◆ **RECORD SET**
(* ===== verification/TestModel.v ===== *)
(** The experimental variant of the k-paths allocation in
    [rest_client/path_hopping/flow_allocation.py]:
    [testing_k_paths_flow_allocation] with the second definition of
    [create_test_k_paths_model], the one in effect. It cannot complete: the
    model construction ends in a [TypeError]. Also the JSON form of flows. *)

From Stdlib Require Import QArith Qcanon Lqa Ascii.
From S2P Require Import Prelude PyDict PyFloat PyStr Accum LinProg FlowAllocation FlowAllocationProps Routes PathModels.

Local Open Scope string_scope.

Definition add_Y_variables (fs : list flow) (ls : dict link nat) : M Model (dict (nat * nat) nat) :=
  dict_comp id (λ k : nat * nat,
    addVar (mkVar (name2 "Y" "," k.1 k.2) CONTINUOUS fzero (Some fone))) (flow_link_pairs fs ls).

(** The loop variable is misspelled ([flow_idnex]), so the body uses the
    value [flow_index] has after the first loop: the last index. *)
Definition charge_Y_rhs (X : dict (nat * nat) nat) (ls : dict link nat) (fs : list flow)
    (flow_index : nat) (Y_rhs : dict (nat * nat) LinExpr) : res (dict (nat * nat) LinExpr) :=
  foldM (λ Y (ifl : nat * flow),
    ps ← flow_paths ifl.2;
    foldM (λ Y (ip : nat * path),
      foldM (λ Y hop,
        link_index ← Dict.getitem ls (sorted_pair hop);
        x ← Dict.getitem X (flow_index, ip.1);
        expr_at Y (flow_index, link_index) (lin_scaled x (flow_tx_rate ifl.2))) Y (pairwise ip.2))
      Y (enumerate ps)) Y_rhs (enumerate fs).

(** [addVar("alpha", lb=0.0, ub=1.0)]: the first positional argument of
    [addVar] is [lb], which is also given by name. *)
Definition create_test_k_paths_model (g : Graph) (flows : list flow) (s t : node) (rate : Qc)
    (ps : list path) : res unit * Model :=
  let potential_flow_set := (flows ++ [mkFlow s t rate (Some ps) None])%list in
  let build : M Model unit :=
    X ← add_path_variables k_paths_variable potential_flow_set;
    let link_set := sorted_link_set g in
    Y ← add_Y_variables potential_flow_set link_set;
    let Y_rhs := Dict.of_pairs ((λ k, (k, lin_const fzero))
                                <$> flow_link_pairs potential_flow_set link_set) in
    Y_rhs' ← lift (charge_Y_rhs X link_set potential_flow_set
                     (length potential_flow_set - 1) Y_rhs);
    for_each Y_rhs' (λ ke : (nat * nat) * LinExpr,
      y ← lift (Dict.getitem Y ke.1);
      addConstr (mkConstr (lin_var y) EQ ke.2)) ≫= λ _,
    lift (Raise TypeError) in
  build empty_model.

Section testing.
Context {RNG : Type}.
Variable np_seed : Z → RNG.
Variable node_disjoint_paths : Graph → node → node → res (list path).
Variable optimize : Model → option (nat → Qc).

Fixpoint testing_loop (flow_selection_fn : list node → M RNG (node * node)) (g : Graph) (fuel : nat)
    (flows : list flow) (feasible_model : option (Model * (nat → Qc)))
    : M RNG (option (list flow * option (Model * (nat → Qc)))) :=
  match fuel with
  | 0 => mret None
  | S fuel =>
      '(s, t) ← flow_selection_fn (nodes g);
      k_shortest_paths ← lift (node_disjoint_paths g s t);
      let flow_tx_rate := flit 1 5 in
      let '(r, model_for_this_round) :=
        create_test_k_paths_model g flows s t flow_tx_rate k_shortest_paths in
      lift r ≫= λ _,
      match optimize model_for_this_round with
      | None => mret (Some (flows, feasible_model))
      | Some a =>
          testing_loop flow_selection_fn g fuel
            (flows ++ [mkFlow s t flow_tx_rate (Some k_shortest_paths) (Some [])])%list
            (Some (model_for_this_round, a))
      end
  end.

Definition testing_k_paths_flow_allocation (fuel : nat) (g : Graph)
    (flow_selection_fn : list node → M RNG (node * node)) (seed_number : Z)
    : M RNG (option (list flow * dict link Qc)) :=
  np_random_seed np_seed seed_number ≫= λ _,
  result ← testing_loop flow_selection_fn g fuel [] None;
  match result with
  | None => mret None
  | Some (_, None) => mret (Some ([], []))
  | Some (flows, Some (m, a)) =>
      '(flows', _) ← lift (read_solution (indexed_links g) flows m a);
      link_capacity_map ← lift (charge_link_capacity flows'
        (Dict.of_pairs ((λ e, (e, fzero)) <$> edges g)));
      mret (Some (flows', link_capacity_map))
  end.

Lemma create_test_model_raises g flows s t rate ps m :
  create_test_k_paths_model g flows s t rate ps ≠ (Ok tt, m).
Proof.
  unfold create_test_k_paths_model.
  intros (X & m1 & _ & (Y & m2 & _ & (Z & m3 & _ & ([] & m4 & _ & [=])%bindS_Ok)%bindS_Ok)%bindS_Ok)%bindS_Ok.
Qed.

(** The allocation never returns a result: with fuel for at least one
    iteration it raises. *)
Lemma testing_allocation_never_returns select g fuel seed rng r rng' :
  0 < fuel →
  testing_k_paths_flow_allocation fuel g select seed rng = (r, rng') → ∃ e, r = Raise e.
Proof.
  intros Hfuel Ht. destruct r as [r|e]; [|eauto]. exfalso. revert Ht.
  intros ([] & r0 & _ & (result & r1 & Hl & _)%bindS_Ok)%bindS_Ok.
  destruct fuel as [|fuel]; [lia|]. cbn [testing_loop] in Hl.
  apply bindS_Ok in Hl as ([s t] & r2 & _ & (ps & r3 & _ & Hl)%bindS_Ok).
  destruct (create_test_k_paths_model _ _ _ _ _ _) as [c m] eqn:Ec.
  apply bindS_Ok in Hl as ([] & r4 & [-> _]%lift_Ok & _). by apply create_test_model_raises in Ec.
Qed.
End testing.

(** * JSON *)

(** The object of a flow, and the text form that [json] gives to it: the
    codec is a parameter of the functions. *)
Record flow_json (F : Type) : Type := mkFlowJson {
  j_source_node : node; j_destination_node : node; j_flow_tx_rate : F }.
Arguments mkFlowJson {F}.
Arguments j_source_node {F}.
Arguments j_destination_node {F}.
Arguments j_flow_tx_rate {F}.

Section json.
Context {F : Type}.
Variable dumps : list (flow_json F) → string.
Variable loads : string → res (list (flow_json F)).

Definition create_json_for_single_flow (f : Flow F) : flow_json F :=
  mkFlowJson (source_node f) (destination_node f) (flow_tx_rate f).
Definition create_flow_json (flows : list (Flow F)) : string :=
  dumps (create_json_for_single_flow <$> flows).
Definition parse_flows_from_json (json_str : string) : res (list (Flow F)) :=
  loads json_str ≫= λ flow_list : list (flow_json F),
  Ok ((λ d, mkFlow (j_source_node d) (j_destination_node d) (j_flow_tx_rate d) None None)
      <$> flow_list).

(** Parsing what was written gives back the demands; paths and ratios are
    not part of the format. *)
Lemma parse_create_flow_json (flows : list (Flow F)) :
  (∀ l, loads (dumps l) = Ok l) →
  parse_flows_from_json (create_flow_json flows)
  = Ok ((λ f, mkFlow (source_node f) (destination_node f) (flow_tx_rate f) None None) <$> flows).
Proof.
  intros Hrt. unfold parse_flows_from_json, create_flow_json. rewrite Hrt. simpl.
  by rewrite <-list_fmap_compose.
Qed.
End json.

◆ **YOUR GOAL**
Would you retype the lines above from the one with "(Some (model_for_this_round, a))" down to the one with "iteration it raises. *)", word for word, both ends included and no other lines?

◆ **ANSWER TO THE PROBLEM**
            (Some (model_for_this_round, a))
      end
  end.

Definition testing_k_paths_flow_allocation (fuel : nat) (g : Graph)
    (flow_selection_fn : list node → M RNG (node * node)) (seed_number : Z)
    : M RNG (option (list flow * dict link Qc)) :=
  np_random_seed np_seed seed_number ≫= λ _,
  result ← testing_loop flow_selection_fn g fuel [] None;
  match result with
  | None => mret None
  | Some (_, None) => mret (Some ([], []))
  | Some (flows, Some (m, a)) =>
      '(flows', _) ← lift (read_solution (indexed_links g) flows m a);
      link_capacity_map ← lift (charge_link_capacity flows'
        (Dict.of_pairs ((λ e, (e, fzero)) <$> edges g)));
      mret (Some (flows', link_capacity_map))
  end.

Lemma create_test_model_raises g flows s t rate ps m :
  create_test_k_paths_model g flows s t rate ps ≠ (Ok tt, m).
Proof.
  unfold create_test_k_paths_model.
  intros (X & m1 & _ & (Y & m2 & _ & (Z & m3 & _ & ([] & m4 & _ & [=])%bindS_Ok)%bindS_Ok)%bindS_Ok)%bindS_Ok.
Qed.

(** The allocation never returns a result: with fuel for at least one
    iteration it raises. *)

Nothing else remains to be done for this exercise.